5b) Notice that the same diagnostic view in Vision instead of Perspective does not make the Gateway hold memory in the heap. I've tested it. Notice also that, the Perspective session has been closed a long time ago, so nothing launched from a closed Perspecive session is expected to continue executing on the Gateway. If this can happen, how could I detect it (a thread dump or something like that) ? It's possible to determine if a thread opened in a session is running even if the session has been closed?
5c) The view is very simple, there is not much programming there, just the code to bind the query result to a table. Also, I created a very simple view, just with the table and the binding query, with no additional scripts there and the behavior was the same. Guessing, I think that after closing the session, the Gateway recycles the memory, but for any reason, something has been kept alive there that gets memory again.

Thanks.

Vision runs all of its scripting and calculations and property bindings in the Vision Client (local to the user). Perspective runs all of its scripting and calculations and property bindings in the Gateway. Perspective only runs its own javascript in the client browser (and javascript provided in 3rd-party add-on modules for Perspective).

Trend traffic for Vision (along with all other DB results) is transferred as datasets, which, as low-level, column-optimized binary objects, tend to be relatively small both in gateway memory and on the wire to the client. Trend traffic for Perspective has to be converted from dataset form into JSON in the gateway to then transfer to the client browser. Ignition's row-oriented JSON for datasets is anything but efficient, both in the gateway and on the wire to the client.

Ergo, Perspective clients load a gateway (and network) much more than Vision clients.

I'm not sure why your Perspective session isn't cleaning up. All of its code and bindings would have to be reviewed. Note that Perspective depends on timeouts to detect when a browser tab has been closed, as browsers aren't very cooperative (from a webserver's viewpoint) when a user close a tab. If you've set your Perspective session timeout very high, you might see stuff like this. You might want to contact support to look more closely.
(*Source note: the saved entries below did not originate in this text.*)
Lemma pending_deps_snoc_in done c v :
  c ∉ done -> c ∈ graph_deps v -> NoDup (graph_deps v) ->
  S (length (pending_deps (done ++ [c]) v)) = length (pending_deps done v).
Proof.
  unfold pending_deps. intros Hc.
  induction (graph_deps v) as [|d l IH]; intros Hin Hnd; [by apply elem_of_nil in Hin|].
  apply NoDup_cons in Hnd as [Hd Hnd]. rewrite !filter_cons.
  apply elem_of_cons in Hin as [<-|Hin].
  - rewrite decide_False by (intros Hn; apply Hn, elem_of_app; right; left).
    rewrite decide_True by done.
    simpl. f_equal. f_equal. apply filter_ext_elem. intros x Hx.
    rewrite elem_of_app, list_elem_of_singleton.
    split; [tauto|]. intros Hn [?| ->]; done.
  - specialize (IH Hin Hnd).
    assert (d <> c) by (by intros ->).
    destruct (decide (d ∉ done)) as [Hd1|Hd1].
    + rewrite decide_True; [simpl; by rewrite IH|].
      rewrite elem_of_app, list_elem_of_singleton. tauto.
    + rewrite decide_False; [done|].
      rewrite elem_of_app, list_elem_of_singleton. tauto.
Qed.

Lemma pending_deps_snoc_out done c v :
  c ∉ graph_deps v -> pending_deps (done ++ [c]) v = pending_deps done v.
Proof.
  unfold pending_deps. intros Hc. apply filter_ext_elem. intros x Hx.
  rewrite elem_of_app, list_elem_of_singleton.
  split; [tauto|]. intros Hn [?| ->]; done.
Qed.

Lemma pending_deps_nil_iff done v :
  pending_deps done v = [] <-> forall d, d ∈ graph_deps v -> d ∈ done.
Proof.
  unfold pending_deps. split.
  - intros Hnil d Hd. destruct (decide (d ∈ done)) as [|Hn]; [done|].
    by destruct (filter_nil_not_elem_of _ _ d Hnil Hn).
  - intros Hall. induction (graph_deps v) as [|d l IH]; [done|].
    rewrite filter_cons, decide_False.
    + apply IH. intros x Hx. apply Hall. by right.
    + intros Hn. apply Hn, Hall. left.
Qed.

Lemma graph_deps_NoDup v : NoDup (graph_deps v).
Proof.
  unfold graph_deps. destruct (dict_get v graph) as [deps|] eqn:Hv; simpl.
  - by eapply deps_distinct.
  - apply NoDup_nil_2.
Qed.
Thank you Phil for your detailed explanations. I'd be satisfied if at the end of all of this comments, I could have a final opinion about the reported sawteeth. I mean, if after restart, with all clients and devices connected and shownig the landing page, the Gateway is taken less than 1GB from the heap as you can see in the snapshot. Entering in a situation showing sawteeth toggling between 2GB and 5 GB with the same clients showing the landing page after two days is not normal and something is wrong in the code.

Does that situation always start with opening the diagnostics view? If so, then something in the diagnostics view is doing it. It could be your code. It could be an IA bug in some component that you are using. Anyways, you aren't going to get the answer you want from this forum with the level of detail you've provided. I recommend you ask support to help you if you aren't able to audit the code yourself.